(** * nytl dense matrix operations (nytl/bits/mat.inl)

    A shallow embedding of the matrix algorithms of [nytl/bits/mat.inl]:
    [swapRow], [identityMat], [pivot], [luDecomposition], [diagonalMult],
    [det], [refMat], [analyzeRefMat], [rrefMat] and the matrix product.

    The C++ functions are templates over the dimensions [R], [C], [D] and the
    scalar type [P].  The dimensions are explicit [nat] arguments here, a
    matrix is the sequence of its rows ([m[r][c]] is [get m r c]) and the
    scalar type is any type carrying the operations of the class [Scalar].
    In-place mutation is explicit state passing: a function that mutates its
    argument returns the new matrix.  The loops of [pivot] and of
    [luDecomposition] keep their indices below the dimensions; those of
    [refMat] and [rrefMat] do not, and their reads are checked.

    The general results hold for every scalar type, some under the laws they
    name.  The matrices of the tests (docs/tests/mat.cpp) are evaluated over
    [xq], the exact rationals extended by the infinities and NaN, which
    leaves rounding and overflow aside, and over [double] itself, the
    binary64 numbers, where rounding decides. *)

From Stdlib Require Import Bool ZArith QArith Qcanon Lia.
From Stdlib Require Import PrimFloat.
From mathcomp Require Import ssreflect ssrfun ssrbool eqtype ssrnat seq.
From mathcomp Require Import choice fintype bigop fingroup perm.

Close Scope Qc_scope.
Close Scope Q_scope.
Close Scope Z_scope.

- YOUR GOAL
Would you give the number of lines above that hold "Import"? Only the number is needed.

- SOLUTION FOR THIS TASK
4